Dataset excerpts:
=== Section Start ===
(** The first second of the year 10000 ([days_before_year 10000 * 86400]):
    the times [moment] prints with a four-digit year are the seconds below
    it. *)
Definition max_secs : Z := 253402300800.

Definition max_ms : Z := max_secs * 1000.

(** ** The text *)

Definition dash : ascii := ascii_of_nat 45.
Definition colon : ascii := ascii_of_nat 58.
Definition space : ascii := ascii_of_nat 32.

(** The character of a decimal digit. *)
Definition digit (n : Z) : ascii := ascii_of_nat (48 + Z.to_nat n).

(** Zero-padded fields: [MM], [DD], [HH], [mm], [ss] and [YYYY]. *)
Definition pad2 (n : Z) : string := String (digit (n / 10)) (String (digit (n mod 10)) EmptyString).

Definition pad4 (n : Z) : string :=
  String (digit (n / 1000)) (String (digit (n / 100 mod 10)) (pad2 (n mod 100))).

(** ['YYYY-MM-DD HH:mm:ss']. *)
Definition render (c : civil) : string :=
  String.append (pad4 (c_year c)) (String dash (
  String.append (pad2 (c_month c)) (String dash (
  String.append (pad2 (c_day c)) (String space (
  String.append (pad2 (c_hour c)) (String colon (
  String.append (pad2 (c_minute c)) (String colon (pad2 (c_second c))))))))))).

(** [moment.utc(ms).format('YYYY-MM-DD HH:mm:ss')]: whole seconds. *)
Definition format_utc (ms : Z) : string := render (to_civil (ms / 1000)).

(** [moment.utc().add(delay, 'ms').format('YYYY-MM-DD HH:mm:ss')], the
    [closeAt] that [close] with a delay schedules. *)
Definition closeAt (now delay : Z) : string := format_utc (now + delay).

(** The same text for the [suspendAt] of [suspend] with a delay. *)
Definition suspendAt (now delay : Z) : string := format_utc (now + delay).

(** Reading the text back, as a [DATETIME] column is read. *)
Definition digit_val (a : ascii) : option Z :=
  let n := Z.of_nat (nat_of_ascii a) in
  if (48 <=? n) && (n <=? 57) then Some (n - 48) else None.

Definition num2 (a b : ascii) : option Z :=
  x ← digit_val a; y ← digit_val b; Some (10 * x + y).

Definition parse_utc (s : string) : option civil :=
  match list_ascii_of_string s with
  | [y1; y2; y3; y4; a; m1; m2; b; d1; d2; c; h1; h2; d; i1; i2; e; s1; s2] =>
      if Ascii.eqb a dash && Ascii.eqb b dash && Ascii.eqb c space && Ascii.eqb d colon && Ascii.eqb e colon
      then yh ← num2 y1 y2; yl ← num2 y3 y4; mo ← num2 m1 m2; dd ← num2 d1 d2;
           hh ← num2 h1 h2; mi ← num2 i1 i2; ss ← num2 s1 s2;
           Some {| c_year := 100 * yh + yl; c_month := mo; c_day := dd;
                   c_hour := hh; c_minute := mi; c_second := ss |}
      else None
  | _ => None
  end.

(** ** Positional order *)

(** Lexicographic combination of two comparisons. *)
Definition lexico (c d : comparison) : comparison := match c with Eq => d | _ => c end.

Lemma lexico_assoc a b c : lexico (lexico a b) c = lexico a (lexico b c).
Proof. by destruct a. Qed.

Lemma lexico_eq_r c : lexico c Eq = c.
Proof. by destruct c. Qed.

(** Consecutive blocks [F k .. F k + L k - 1]: an offset in block [k]
    compares as the pair [(k, offset)].  Years and months are such blocks
    of days, and each field of a number in base [b] such a block. *)
Section Blocks.
Context (F L : Z -> Z) (k0 : Z).
Hypothesis HF : forall k, k0 <= k -> F (k + 1) = F k + L k.
Hypothesis HL : forall k, k0 <= k -> 0 <= L k.

Lemma block_mono k1 k2 : k0 <= k1 -> k1 < k2 -> F k1 + L k1 <= F k2.
Proof.
  intros H1 H12.
  assert (Hn : forall n : nat, F k1 + L k1 <= F (k1 + 1 + Z.of_nat n)).
  { induction n as [|n IH]; [rewrite Z.add_0_r, HF by lia; lia|].
    rewrite Nat2Z.inj_succ, <- Z.add_1_r, Z.add_assoc, HF by lia.
    specialize (HL (k1 + 1 + Z.of_nat n) ltac:(lia)). lia. }
  specialize (Hn (Z.to_nat (k2 - k1 - 1))). rewrite Z2Nat.id in Hn by lia.
  by replace (k1 + 1 + (k2 - k1 - 1)) with k2 in Hn by lia.
Qed.

Lemma block_compare k1 k2 x1 x2 :
  k0 <= k1 -> k0 <= k2 -> 0 <= x1 < L k1 -> 0 <= x2 < L k2 ->
  Z.compare (F k1 + x1) (F k2 + x2) = lexico (Z.compare k1 k2) (Z.compare x1 x2).
Proof.
  intros H1 H2 Hx1 Hx2. destruct (Z.compare_spec k1 k2) as [->|Hlt|Hgt]; simpl.
  - apply Z.add_compare_mono_l.
  - apply Z.compare_lt_iff. pose proof (block_mono k1 k2 H1 Hlt). lia.
  - apply Z.compare_gt_iff. pose proof (block_mono k2 k1 H2 Hgt). lia.
Qed.

End Blocks.

Lemma place_compare b k1 k2 x1 x2 :
  0 <= k1 -> 0 <= k2 -> 0 <= x1 < b -> 0 <= x2 < b ->
  Z.compare (b * k1 + x1) (b * k2 + x2) = lexico (Z.compare k1 k2) (Z.compare x1 x2).
Proof. intros. apply (block_compare (fun k => b * k) (fun _ => b) 0); intros; lia. Qed.

(** ** The calendar loops *)

Lemma year_length_bounds y : 365 <= year_length y <= 366.
Proof. unfold year_length. destruct (is_leap y); lia. Qed.

Lemma month_length_bounds y m : 28 <= month_length y m <= 31.
Proof. unfold month_length. repeat case_match; lia. Qed.

Lemma years_days_snoc n y : years_days (S n) y = years_days n y + year_length (y + Z.of_nat n).
Proof.
  revert y. induction n as [|n IH]; intros y.
  - change (years_days 1 y) with (year_length y + 0). change (years_days 0 y) with 0.
    change (Z.of_nat 0) with 0. rewrite !Z.add_0_r. lia.
  - change (years_days (S (S n)) y) with (year_length y + years_days (S n) (y + 1)). rewrite IH.
    change (years_days (S n) y) with (year_length y + years_days n (y + 1)). rewrite Nat2Z.inj_succ.
    replace (y + 1 + Z.of_nat n) with (y + Z.succ (Z.of_nat n)) by lia. lia.
Qed.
=== Section End ===
About this exercise: The lines above, starting at the one with "intros H1 H2" and ending at the one with "End Blocks.", are the only ones to return, exactly as written.

The completed task:
  intros H1 H2 Hx1 Hx2. destruct (Z.compare_spec k1 k2) as [->|Hlt|Hgt]; simpl.
  - apply Z.add_compare_mono_l.
  - apply Z.compare_lt_iff. pose proof (block_mono k1 k2 H1 Hlt). lia.
  - apply Z.compare_gt_iff. pose proof (block_mono k2 k1 H2 Hgt). lia.
Qed.

End Blocks.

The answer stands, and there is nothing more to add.